_Requirement_
Exactly and in full, give the records again.

_Data records_
Definition pkg_repo_meta_parse (top : list (cstring * ucl)) (version : Z) : option (pkg_error_t * pkg_repo_meta) :=
  let d := pkg_repo_meta_set_default in
  let packing := match ucl_object_find_key top (str "packing_format") with
                 | Some (UString s) => packing_format_from_string (Some s) | _ => packing_format d end in
  let digest := match ucl_object_find_key top (str "digest_format") with
                | Some (UString s) => pkg_checksum_type_from_string s | _ => digest_format d end in
  keys ← fold_opt (fun t cur => cert ← pkg_repo_meta_parse_cert cur; Some (hash_add t (key_bytes cert) cert)) (under top "cert") table_empty;
  Some (EPKG_OK, mk_meta (extract_string top "maintainer" (maintainer d)) (extract_string top "source" (source d)) packing digest
    (extract_string top "digests" (digests d)) (extract_string top "digests_archive" (digests_archive d))
    (extract_string top "manifests" (manifests d)) (extract_string top "manifests_archive" (manifests_archive d))
    (extract_string top "filesite" (filesite d)) (extract_string top "filesite_archive" (filesite_archive d))
    (extract_string top "conflicts" (m_conflicts d)) (extract_string top "conflicts_archive" (conflicts_archive d))
    (extract_string top "fulldb" (fulldb d)) (extract_string top "fulldb_archive" (fulldb_archive d))
    (extract_string top "source_identifier" (source_identifier d)) (extract_int top "revision" (revision d)) keys
    (extract_int top "eol" (eol d)) version).

Definition pkg_repo_meta_version (top : list (cstring * ucl)) : Z :=
  match ucl_object_find_key top (str "version") with Some (UInt z) => (z + 2 ^ 31) mod 2 ^ 32 - 2 ^ 31 | _ => -1 end.

Context (ucl_parser : cstring -> option (list (cstring * ucl))) (ucl_object_validate : list (cstring * ucl) -> bool).

(** The content of the file is given, [None] when it cannot be opened. *)
Definition pkg_repo_meta_load (file : option cstring) : option (pkg_error_t * option pkg_repo_meta) :=
  match file ≫= ucl_parser with
  | None => Some (EPKG_FATAL, None)
  | Some top =>
      let version := pkg_repo_meta_version top in
      if version =? -1 then Some (EPKG_FATAL, None)
      else if version =? 1 then
        if negb (ucl_object_validate top) then Some (EPKG_FATAL, None)
        else '(rc, meta) ← pkg_repo_meta_parse top version; Some (rc, Some meta)
      else Some (EPKG_FATAL, None)
  end.
End load.

(** ** Writing *)

(** META_EXPORT_FIELD *)
Definition export_string (field : option cstring) : option ucl := s ← field; Some (ucl_object_fromstring s).
Definition export_int (field : Z) : option ucl := if field =? 0 then None else Some (UInt field).

Definition meta_exports (meta : pkg_repo_meta) : list (option ucl * string) :=
  [(export_int (meta_version meta), "version"); (export_string (maintainer meta), "maintainer"); (export_string (source meta), "source");
   (export_string (Some (packing_format_to_string (packing_format meta))), "packing_format");
   (export_string (pkg_checksum_type_to_string (digest_format meta)), "digest_format");
   (export_string (digests meta), "digests"); (export_string (manifests meta), "manifests"); (export_string (m_conflicts meta), "conflicts");
   (export_string (fulldb meta), "fulldb"); (export_string (filesite meta), "filesite");
   (export_string (digests_archive meta), "digests_archive"); (export_string (manifests_archive meta), "manifests_archive");
   (export_string (conflicts_archive meta), "conflicts_archive"); (export_string (fulldb_archive meta), "fulldb_archive");
   (export_string (filesite_archive meta), "filesite_archive"); (export_string (source_identifier meta), "source_identifier");
   (export_int (revision meta), "revision"); (export_int (eol meta), "eol")]%string.

Definition pkg_repo_meta_to_ucl (meta : pkg_repo_meta) : list (cstring * ucl) :=
  fold_left (fun result f => ucl_object_insert_key result f.1 (str f.2)) (meta_exports meta) [].

(** META_SPECIAL_FILE *)
Definition special_file (special : bool) (file : cstring) (field : option cstring) : bool :=
  special || match field with None => false | Some f => streq file f end.

Definition pkg_repo_meta_is_special_file (file : cstring) (meta : pkg_repo_meta) : bool :=
  let special := special_file false file (digests_archive meta) in
  let special := special_file special file (manifests_archive meta) in
  let special := special_file special file (filesite_archive meta) in
  let special := special_file special file (conflicts_archive meta) in
  special_file special file (fulldb_archive meta).

(** ** Writing and reading again *)

Lemma exports_omap fs top : fold_left (fun result f => ucl_object_insert_key result f.1 (str f.2)) fs top =
  top ++ omap (fun f : option ucl * string => o ← f.1; Some (str f.2, o)) fs.
Proof.
  revert top. induction fs as [|[o k] fs IH]; intros top; cbn; [by rewrite app_nil_r|].
  rewrite IH. destruct o; cbn; [by rewrite <- app_assoc|done].
Qed.

Lemma str_inj k k' : str k = str k' -> k = k'.
Proof. intros H. rewrite <- (String.string_of_list_ascii_of_string k), <- (String.string_of_list_ascii_of_string k'). by f_equal. Qed.

Lemma find_not_exported fs k : k ∉ map snd fs ->
  ucl_object_find_key (omap (fun f : option ucl * string => o ← f.1; Some (str f.2, o)) fs) (str k) = None.
Proof.
  induction fs as [|[o k'] fs IH]; [done|]. intros [Hne Hk]%not_elem_of_cons. cbn in Hne. destruct o; cbn; [|by apply IH].
  unfold ucl_object_find_key in *. cbn. rewrite bool_decide_eq_false_2 by (intros ?%str_inj; by subst). by apply IH.
Qed.

Lemma find_exported fs k o : NoDup (map snd fs) -> (o, k) ∈ fs ->
  ucl_object_find_key (omap (fun f : option ucl * string => o ← f.1; Some (str f.2, o)) fs) (str k) = o.
Proof.
  induction fs as [|[o' k'] fs IH]; intros Hn Hin; [by apply elem_of_nil in Hin|].
  cbn [map snd] in Hn. apply NoDup_cons in Hn as [Hk Hn]. apply elem_of_cons in Hin as [[= -> ->]|Hin].
  - destruct o'; cbn; [|by apply find_not_exported]. unfold ucl_object_find_key. cbn. by rewrite bool_decide_eq_true_2.
  - assert (k' <> k) as Hne by (intros ->; apply Hk, list_elem_of_fmap; by exists (o, k)).
    destruct o'; cbn; [|by apply IH]. unfold ucl_object_find_key in *. cbn. rewrite bool_decide_eq_false_2 by (intros ?%str_inj; by subst).
    by apply IH.
Qed.

(** Text that UCL need not escape. *)
Definition plain (s : option cstring) : Prop := forall t, s = Some t -> forallb (fun c => negb (json_unsafe c)) t = true.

_Solved exercise_
Definition pkg_repo_meta_parse (top : list (cstring * ucl)) (version : Z) : option (pkg_error_t * pkg_repo_meta) :=
  let d := pkg_repo_meta_set_default in
  let packing := match ucl_object_find_key top (str "packing_format") with
                 | Some (UString s) => packing_format_from_string (Some s) | _ => packing_format d end in
  let digest := match ucl_object_find_key top (str "digest_format") with
                | Some (UString s) => pkg_checksum_type_from_string s | _ => digest_format d end in
  keys ← fold_opt (fun t cur => cert ← pkg_repo_meta_parse_cert cur; Some (hash_add t (key_bytes cert) cert)) (under top "cert") table_empty;
  Some (EPKG_OK, mk_meta (extract_string top "maintainer" (maintainer d)) (extract_string top "source" (source d)) packing digest
    (extract_string top "digests" (digests d)) (extract_string top "digests_archive" (digests_archive d))
    (extract_string top "manifests" (manifests d)) (extract_string top "manifests_archive" (manifests_archive d))
    (extract_string top "filesite" (filesite d)) (extract_string top "filesite_archive" (filesite_archive d))
    (extract_string top "conflicts" (m_conflicts d)) (extract_string top "conflicts_archive" (conflicts_archive d))
    (extract_string top "fulldb" (fulldb d)) (extract_string top "fulldb_archive" (fulldb_archive d))
    (extract_string top "source_identifier" (source_identifier d)) (extract_int top "revision" (revision d)) keys
    (extract_int top "eol" (eol d)) version).

Definition pkg_repo_meta_version (top : list (cstring * ucl)) : Z :=
  match ucl_object_find_key top (str "version") with Some (UInt z) => (z + 2 ^ 31) mod 2 ^ 32 - 2 ^ 31 | _ => -1 end.

Context (ucl_parser : cstring -> option (list (cstring * ucl))) (ucl_object_validate : list (cstring * ucl) -> bool).

(** The content of the file is given, [None] when it cannot be opened. *)
Definition pkg_repo_meta_load (file : option cstring) : option (pkg_error_t * option pkg_repo_meta) :=
  match file ≫= ucl_parser with
  | None => Some (EPKG_FATAL, None)
  | Some top =>
      let version := pkg_repo_meta_version top in
      if version =? -1 then Some (EPKG_FATAL, None)
      else if version =? 1 then
        if negb (ucl_object_validate top) then Some (EPKG_FATAL, None)
        else '(rc, meta) ← pkg_repo_meta_parse top version; Some (rc, Some meta)
      else Some (EPKG_FATAL, None)
  end.
End load.

(** ** Writing *)

(** META_EXPORT_FIELD *)
Definition export_string (field : option cstring) : option ucl := s ← field; Some (ucl_object_fromstring s).
Definition export_int (field : Z) : option ucl := if field =? 0 then None else Some (UInt field).

Definition meta_exports (meta : pkg_repo_meta) : list (option ucl * string) :=
  [(export_int (meta_version meta), "version"); (export_string (maintainer meta), "maintainer"); (export_string (source meta), "source");
   (export_string (Some (packing_format_to_string (packing_format meta))), "packing_format");
   (export_string (pkg_checksum_type_to_string (digest_format meta)), "digest_format");
   (export_string (digests meta), "digests"); (export_string (manifests meta), "manifests"); (export_string (m_conflicts meta), "conflicts");
   (export_string (fulldb meta), "fulldb"); (export_string (filesite meta), "filesite");
   (export_string (digests_archive meta), "digests_archive"); (export_string (manifests_archive meta), "manifests_archive");
   (export_string (conflicts_archive meta), "conflicts_archive"); (export_string (fulldb_archive meta), "fulldb_archive");
   (export_string (filesite_archive meta), "filesite_archive"); (export_string (source_identifier meta), "source_identifier");
   (export_int (revision meta), "revision"); (export_int (eol meta), "eol")]%string.

Definition pkg_repo_meta_to_ucl (meta : pkg_repo_meta) : list (cstring * ucl) :=
  fold_left (fun result f => ucl_object_insert_key result f.1 (str f.2)) (meta_exports meta) [].

(** META_SPECIAL_FILE *)
Definition special_file (special : bool) (file : cstring) (field : option cstring) : bool :=
  special || match field with None => false | Some f => streq file f end.

Definition pkg_repo_meta_is_special_file (file : cstring) (meta : pkg_repo_meta) : bool :=
  let special := special_file false file (digests_archive meta) in
  let special := special_file special file (manifests_archive meta) in
  let special := special_file special file (filesite_archive meta) in
  let special := special_file special file (conflicts_archive meta) in
  special_file special file (fulldb_archive meta).

(** ** Writing and reading again *)

Lemma exports_omap fs top : fold_left (fun result f => ucl_object_insert_key result f.1 (str f.2)) fs top =
  top ++ omap (fun f : option ucl * string => o ← f.1; Some (str f.2, o)) fs.
Proof.
  revert top. induction fs as [|[o k] fs IH]; intros top; cbn; [by rewrite app_nil_r|].
  rewrite IH. destruct o; cbn; [by rewrite <- app_assoc|done].
Qed.

Lemma str_inj k k' : str k = str k' -> k = k'.
Proof. intros H. rewrite <- (String.string_of_list_ascii_of_string k), <- (String.string_of_list_ascii_of_string k'). by f_equal. Qed.

Lemma find_not_exported fs k : k ∉ map snd fs ->
  ucl_object_find_key (omap (fun f : option ucl * string => o ← f.1; Some (str f.2, o)) fs) (str k) = None.
Proof.
  induction fs as [|[o k'] fs IH]; [done|]. intros [Hne Hk]%not_elem_of_cons. cbn in Hne. destruct o; cbn; [|by apply IH].
  unfold ucl_object_find_key in *. cbn. rewrite bool_decide_eq_false_2 by (intros ?%str_inj; by subst). by apply IH.
Qed.

Lemma find_exported fs k o : NoDup (map snd fs) -> (o, k) ∈ fs ->
  ucl_object_find_key (omap (fun f : option ucl * string => o ← f.1; Some (str f.2, o)) fs) (str k) = o.
Proof.
  induction fs as [|[o' k'] fs IH]; intros Hn Hin; [by apply elem_of_nil in Hin|].
  cbn [map snd] in Hn. apply NoDup_cons in Hn as [Hk Hn]. apply elem_of_cons in Hin as [[= -> ->]|Hin].
  - destruct o'; cbn; [|by apply find_not_exported]. unfold ucl_object_find_key. cbn. by rewrite bool_decide_eq_true_2.
  - assert (k' <> k) as Hne by (intros ->; apply Hk, list_elem_of_fmap; by exists (o, k)).
    destruct o'; cbn; [|by apply IH]. unfold ucl_object_find_key in *. cbn. rewrite bool_decide_eq_false_2 by (intros ?%str_inj; by subst).
    by apply IH.
Qed.

(** Text that UCL need not escape. *)
Definition plain (s : option cstring) : Prop := forall t, s = Some t -> forallb (fun c => negb (json_unsafe c)) t = true.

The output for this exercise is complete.